WHAT TO DO
Take the lines below from the first through the one that contains "the network chooses;" and copy them exactly.

AVAILABLE DATA
(** * PingRank: a polling client, verified over interaction trees

    The program under study is the script [PingRank.py]:

<<
    urls = [ ".../getRank/olofmeister", ".../getRank/f0rest" ]

    while True:
        for url in urls:
            response = requests.get(url)
            if response.status_code == 200:
                print(response.json())
            else:
                print(f"Failed to retrieve data from {url}. Status code: {response.status_code}")

        time.sleep(240)
>>

    The script never returns and does nothing but talk to its environment
    (the network, the console, the clock), so it is embedded as an
    interaction tree over the four calls it makes.  Its meaning is given by
    an executable, fuel-bounded runner against a world that scripts the
    network's replies, keeps a clock and records every call in a log.

    What the world stands for:
    - [requests.get] returns a response or raises, after a latency that
      the network chooses; a request that never returns is not modelled;
    - [response.json()] is the decoder applied to the body: it returns a
      value or raises, and what it raises is the decoder's business (a
      [JSONDecodeError] on a malformed body, a [ValueError] or a
      [RecursionError] on a body beyond Python's limits);
    - [print] writes its argument or raises, when the console cannot
      encode the text (a [UnicodeEncodeError]);
    - [time.sleep] does not raise, and a signal from outside (Ctrl-C,
      kill, a closed pipe) is not part of a run;
    - time is the clock of the world: [time.sleep(n)] moves it by [n], a
      request by its latency, and nothing else moves it;
    - the console shows the text of what is printed; the log keeps the
      object that was handed to [print].

    The runner comes twice.  [run_in] takes the libraries as they are,
    any decoder and any console ([Libs]).  [run] is [run_in] with the
    libraries at their most lenient, a console that takes every value
    and a decoder that fails in one way only (lemma [run_lenient]); it
    serves where the libraries' other failures play no part: what the
    script does with a status, with a body that is no JSON, between two
    turns of the loop and at its start, and how its requests and sleeps
    are counted and ordered. *)

From Stdlib Require Import ZArith NArith List String Ascii Bool Lia.
From Stdlib Require Import DecimalString.
From Stdlib Require DecimalPos DecimalZ.
From ITree Require Import ITree ITreeFacts.
Import ListNotations.
Import ITreeNotations.
Local Open Scope itree_scope.
Local Open Scope string_scope.
Local Open Scope list_scope.

(* ===================================================================== *)
(** ** Data model *)
(* ===================================================================== *)

(** The values [response.json()] can return: what Python's decoder builds
    from a JSON text.  A dict keeps its items in insertion order; a float
    is kept as the literal it was read from. *)
#[local] Unset Elimination Schemes.
Inductive pyvalue : Type :=
| PyNone
| PyBool (b : bool)
| PyInt (z : Z)
| PyFloat (literal : string)
| PyStr (s : string)
| PyList (l : list pyvalue)
| PyDict (d : list (string * pyvalue)).
#[local] Set Elimination Schemes.

(** A [requests.Response], as far as the script looks at it. *)
Record Response : Type := mkResponse {
  status_code : Z;
  text : string
}.

(** The exceptions the library calls can raise. *)
Inductive pyexn : Type :=
| TransportError (name : string)   (* requests.get: ConnectionError, Timeout, ... *)
| JSONDecodeError                  (* response.json() on a malformed body *)
| OtherError (name : string).      (* any other: ValueError, RecursionError,
                                      UnicodeEncodeError, ... *)

(** The calls of the script to its environment, each with its result type. *)
Variant pingE : Type -> Type :=
| requests_get (url : string) : pingE Response
| response_json (response : Response) : pingE pyvalue
| print (o : pyvalue) : pingE unit
| time_sleep (secs : N) : pingE unit.

(* ===================================================================== *)
(** ** A reference JSON decoder *)
(* ===================================================================== *)

(** The decoder behind [response.json()] belongs to the libraries, not to
    the script, and the development is parametric in it.  To run the
    script on concrete bodies, [JSON.loads] reads the grammar of RFC 8259
    (and, as Python does, the constants NaN, Infinity and -Infinity) and
    builds the value Python builds: integers as [int], numbers with a
    fraction or an exponent as [float], objects as [dict] (a repeated key
    keeps its place and takes the last value).  Texts are sequences of
    bytes; a [\u] escape is stored in UTF-8, a surrogate with no other
    half as the three bytes of its code point.

    Where it departs from Python's decoder: it has no limit on the
    digits of an integer (Python raises a [ValueError] beyond 4300) nor
    on nesting (Python raises a [RecursionError] at the depth of its
    stack), and it keeps a float as the text it read, so that two
    spellings of one number are two values.  It is used on the bodies
    written down in this file, where none of this shows; no general
    statement rests on it. *)
Module JSON.

Local Open Scope string_scope.

Definition dquote : ascii := "034"%char.
Definition backslash : ascii := "092"%char.

Definition is_ws (c : ascii) : bool :=
  ((c =? " ") || (c =? "009") || (c =? "010") || (c =? "013"))%char.

Fixpoint skip_ws (s : string) : string :=
  match s with
  | String c s' => if is_ws c then skip_ws s' else s
  | EmptyString => s
  end.

Definition is_digit (c : ascii) : bool :=
  ((48 <=? nat_of_ascii c) && (nat_of_ascii c <=? 57))%nat.

Definition digit_value (c : ascii) : Z := Z.of_nat (nat_of_ascii c) - 48.

(** The longest run of digits at the head of [s], and what follows. *)
Fixpoint take_digits (s : string) : string * string :=
  match s with
  | String c s' =>
      if is_digit c then
        let (ds, rest) := take_digits s' in (String c ds, rest)
      else (EmptyString, s)
  | EmptyString => (EmptyString, EmptyString)
  end.

Fixpoint digits_value (acc : Z) (ds : string) : Z :=
  match ds with
  | String c ds' => digits_value (10 * acc + digit_value c) ds'
  | EmptyString => acc
  end.

(** A number: an optional minus sign, then 0 or digits that do not start
    with 0, then an optional fraction (a dot and digits), then an
    optional exponent (e or E, an optional sign, digits). *)
Definition parse_number (s : string) : option (pyvalue * string) :=
  let (sign, s1) :=
    match s with
    | String "-"%char s' => ("-", s')
    | _ => ("", s)
    end in
  let int_part :=
    match s1 with
    | String "0"%char s2 => Some ("0", s2)
    | String c _ =>
        if is_digit c then Some (take_digits s1) else None
    | EmptyString => None
    end in
  match int_part with
  | None => None
  | Some (ds, s2) =>
      let (frac, s3) :=
        match s2 with
        | String "."%char s' =>
            match take_digits s' with
            | (EmptyString, _) => ("", s2)
            | (fs, rest) => ("." ++ fs, rest)
            end
        | _ => ("", s2)
        end in
      let (expo, s4) :=
        match s3 with
        | String e s' =>
            if ((e =? "e") || (e =? "E"))%char then
              let (esign, s'') :=
                match s' with
                | String "-"%char r => ("-", r)
                | String "+"%char r => ("+", r)
                | _ => ("", s')
                end in
              match take_digits s'' with
              | (EmptyString, _) => ("", s3)
              | (es, rest) => (String e (esign ++ es), rest)
              end
            else ("", s3)
        | EmptyString => ("", s3)
        end in
      match frac, expo with
      | EmptyString, EmptyString =>
          let n := digits_value 0 ds in
          Some (PyInt (if (sign =? "-")%string then - n else n), s4)
      | _, _ => Some (PyFloat (sign ++ ds ++ frac ++ expo), s4)
      end
  end.

Definition hex_value (c : ascii) : option N :=
  let n := N.of_nat (nat_of_ascii c) in
  if ((48 <=? n) && (n <=? 57))%N then Some (n - 48)%N
  else if ((65 <=? n) && (n <=? 70))%N then Some (n - 55)%N
  else if ((97 <=? n) && (n <=? 102))%N then Some (n - 87)%N
  else None.

Definition hex4 (a b c d : ascii) : option N :=
  match hex_value a, hex_value b, hex_value c, hex_value d with
  | Some x, Some y, Some z, Some t => Some (((x * 16 + y) * 16 + z) * 16 + t)%N
  | _, _, _, _ => None
  end.

Definition byte (n : N) : ascii := ascii_of_N n.

(** A code point in UTF-8 (a lone surrogate is stored like any other
    three-byte code point). *)
Definition utf8 (n : N) (tail : string) : string :=
  (if n <? 128 then String (byte n) tail
   else if n <? 2048 then
     String (byte (192 + n / 64)) (String (byte (128 + n mod 64)) tail)
   else if n <? 65536 then
     String (byte (224 + n / 4096))
       (String (byte (128 + (n / 64) mod 64))
          (String (byte (128 + n mod 64)) tail))
   else
     String (byte (240 + n / 262144))
       (String (byte (128 + (n / 4096) mod 64))
          (String (byte (128 + (n / 64) mod 64))
             (String (byte (128 + n mod 64)) tail))))%N.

ANSWER TO THE PROBLEM
(** * PingRank: a polling client, verified over interaction trees

    The program under study is the script [PingRank.py]:

<<
    urls = [ ".../getRank/olofmeister", ".../getRank/f0rest" ]

    while True:
        for url in urls:
            response = requests.get(url)
            if response.status_code == 200:
                print(response.json())
            else:
                print(f"Failed to retrieve data from {url}. Status code: {response.status_code}")

        time.sleep(240)
>>

    The script never returns and does nothing but talk to its environment
    (the network, the console, the clock), so it is embedded as an
    interaction tree over the four calls it makes.  Its meaning is given by
    an executable, fuel-bounded runner against a world that scripts the
    network's replies, keeps a clock and records every call in a log.

    What the world stands for:
    - [requests.get] returns a response or raises, after a latency that
      the network chooses; a request that never returns is not modelled;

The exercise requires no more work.